On July 2, 2025, the Departments of Justice and Well being & Human Companies introduced a joint working group geared toward “strengthening their ongoing collaboration to advance precedence enforcement areas” below the False Claims Act (FCA) – described within the announcement as “one of many authorities’s only and profitable instruments” for preventing fraud. In Fiscal 12 months 2024, the Division of Justice recovered greater than $2.9 billion by settlements and judgments below the FCA, with $1.6 billion (57%) coming from healthcare-related issues.
The Departments recognized six precedence enforcement areas:
- Medicare Benefit;
- Drug, system, or biologics pricing, together with preparations for reductions, rebates, service charges, and formulary placement and value reporting;
- Obstacles to affected person entry to care, together with violations of community adequacy necessities;
- Kickbacks associated to medication, medical units, DME, and different merchandise paid for by federal healthcare applications;
- Materially faulty medical units that affect affected person security; and
- Manipulation of Digital Well being Information programs to drive inappropriate utilization of Medicare lined services and products.

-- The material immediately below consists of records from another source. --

(** X4: when the answer to the comment request of a post is no comment
    tree, comment mode raises what reading it raises and the rows of the
    posts before it are lost with it; the listing request, one comment
    request per earlier post and the failing one have gone out, none for
    the posts after. *)
Theorem comment_fetch_fails subreddit sort_by limit before w good bad rest
    vs vb css e :
  listed (upstream (length (net w))) = Ok (good ++ bad :: rest) →
  Forall2 views good vs →
  views bad vb →
  length css = length good →
  (∀ i cs, css !! i = Some cs →
     comment_tree (upstream (length (net w) + 1 + i)) = Ok cs ∧
     Forall has_data_object cs) →
  comment_tree (upstream (length (net w) + 1 + length good)) = Raise e →
  get_single_batch_post_comment_from_reddit upstream subreddit sort_by limit
    before w =
    (Raise e,
     sent w (top_request (headers (self w)) subreddit limit before ::
             (comments_request (headers (self w)) sort_by <$> vs ++ [vb]))).
Proof.
  intros Hlist Hviews Hbad Hlen Hcs Hfail.
  destruct (listed_inv _ _ Hlist)
    as (res & raw & d & children & Hup & Hjson & Hd & Hch & Hit).
  unfold get_single_batch_post_comment_from_reddit, requests_get, send,
    bind at 1 2 3 4 5 6, lift, get_self.
  cbn beta iota. rewrite Hup, Hjson. cbn beta iota. rewrite Hd.
  cbn beta iota. rewrite Hch. cbn beta iota. rewrite Hit. cbn beta iota.
  rewrite for_each_app. unfold bind at 1.
  match goal with
  | |- match for_each _ _ _ ?w1 with _ => _ end = _ =>
      destruct (add_comments_of_posts upstream sort_by good vs Hviews css []
                  w1 Hlen)
        as (w' & Hrun & Hnet & Hself & Hout)
  end.
  { intros i cs Hi. simpl. rewrite length_app. simpl. by apply Hcs. }
  rewrite Hrun. cbn [for_each]. unfold bind at 1.
  rewrite (add_comments_of_post_fails sort_by bad vb _ w' e Hbad).
  - unfold sent. rewrite Hself, Hout, Hnet. simpl.
    rewrite <- !app_assoc. simpl. by rewrite fmap_app.
  - rewrite Hnet. simpl. rewrite !length_app, length_fmap. simpl.
    apply Forall2_length in Hviews. by rewrite <- Hviews.
Qed.
(** X15. What the legacy decoder hands to the canvas for a well-formed
    container: for the 12-byte header with a valid width and height and
    four channels, followed by width * height * 4 pixel bytes, one
    sample each, the image data put on the canvas has that width and
    height and exactly those bytes, and the PNG of that canvas is
    returned when the canvas works; samples after the pixels are not
    read. *)
Theorem decodeSamples_legacy (w h : Z) (pixels rest : list Z) :
  validDimensions w h -> is_bytes pixels -> byteLength pixels = 4 * w * h ->
  getContext w h = true -> toBlobPng w h = true ->
  decodeSamples (encodeSamples (legacyHeader w h 4) pixels ++ rest)
  = Ok {| ReconstructionResult.imageBlob :=
            PngBlob {| ImageData.data := pixels;
                       ImageData.width := w;
                       ImageData.height := h |};
          ReconstructionResult.width := w;
          ReconstructionResult.height := h |}.
Proof.
  intros [Hw Hh] Hp Hlen Hctx Hpng.
  set (samples := encodeSamples (legacyHeader w h 4) pixels ++ rest).
  assert (Hhdr : decodeBytes samples 0 12 = legacyHeader w h 4).
  { unfold samples. rewrite decodeBytes_header;
      [ | apply legacyHeader_is_bytes | rewrite legacyHeader_length; lia ].
    apply firstn_all2. rewrite legacyHeader_length. lia. }
  pose proof (legacyHeader_fields w h 4) as (Fw & Fh & Fc).
  assert (Hw' : legacyWidth samples = w)
    by (rewrite legacyWidth_eq, Hhdr, Fw; apply ToUint32_small; lia).
  assert (Hh' : legacyHeight samples = h)
    by (rewrite legacyHeight_eq, Hhdr, Fh; apply ToUint32_small; lia).
  assert (Hc' : legacyChannels samples = 4)
    by (rewrite legacyChannels_eq, Hhdr, Fc; apply ToUint32_small; lia).
  rewrite decodeSamples_other_magic
    by (rewrite Hw'; unfold MAGIC_JPEG, MAGIC_FULL; lia).
  rewrite handleLegacyFormat_fields, Hw', Hh', Hc'. cbv zeta.
  replace ((w <=? 0) || (w >? 32768) || (h <=? 0) || (h >? 32768)) with false
    by (symmetry; rewrite !orb_false_iff; repeat split; lia).
  unfold new_ArrayBuffer.
  replace ((w * h * 4 <? 0) || (w * h * 4 >? 2 ^ 53 - 1)) with false
    by (symmetry; rewrite orb_false_iff; split; nia).
  cbn [bind].
  replace (Z.to_nat (w * h * 4)) with (length pixels)
    by (unfold byteLength in Hlen; lia).
  replace (decodeBytesClamped samples 12 (length pixels)) with pixels.
  2:{ symmetry.
      exact (fillFromSamples_payload ToUint8Clamp (legacyHeader w h 4) pixels
               rest ToUint8Clamp_byte Hp). }
  unfold canvasToPng. rewrite Hctx. cbn [negb].
  rewrite new_ImageData_ok by (assumption || lia).
  cbn [bind]. now rewrite Hpng.
Qed.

A few of these priorities, like Medicare Benefit and kickback schemes, are continuations or evolutions of long-standing precedence areas for FCA enforcement. Others are extra noteworthy, like prioritization of boundaries to affected person entry to care. Medicare, Medicaid managed care, and the Inexpensive Care Act impose community adequacy necessities on well being plans, and these necessities haven’t traditionally been a spotlight of FCA enforcement.
Additionally noteworthy is the Departments’ announcement that the working group will contemplate doubtlessly rising CMS’ use of fee suspensions below 42 C.F.R. § 405.370 et seq., which allows withholding of funds upon a reputable allegation of fraud. Though CMS has lengthy had this authority, it has not been used steadily in FCA issues. Risk of fee suspensions following credible allegations of fraud places elevated strain on healthcare suppliers and payors dealing with FCA investigations and litigation. Notably, there is no such thing as a administrative course of to attraction a suspension.
The working group may also study use of the Division of Justice’s authority to maneuver to dismiss a qui tam FCA grievance below 31 U.S.C. § 3730(c). The Division doesn’t train this authority steadily. A re-examination suggests the Division could also be contemplating elevated use of this instrument to maneuver to dismiss complaints that don’t align with its enforcement priorities, or elevated use of dismissal authority to weed out wholly unfounded complaints {that a} relator pursues regardless of the federal government’s declination choice.
The Division of Justice’s announcement on the finish of Could 2025 of the formation of a Civil Rights Fraud Initiative signaled a brand new use of the False Claims Act, as mentioned in a prior weblog publish. This newest announcement makes clear that healthcare fraud stays a prime enforcement precedence. Healthcare suppliers and payors – particularly Medicare Benefit and Medicaid managed care plans – ought to carefully monitor FCA enforcement on this area.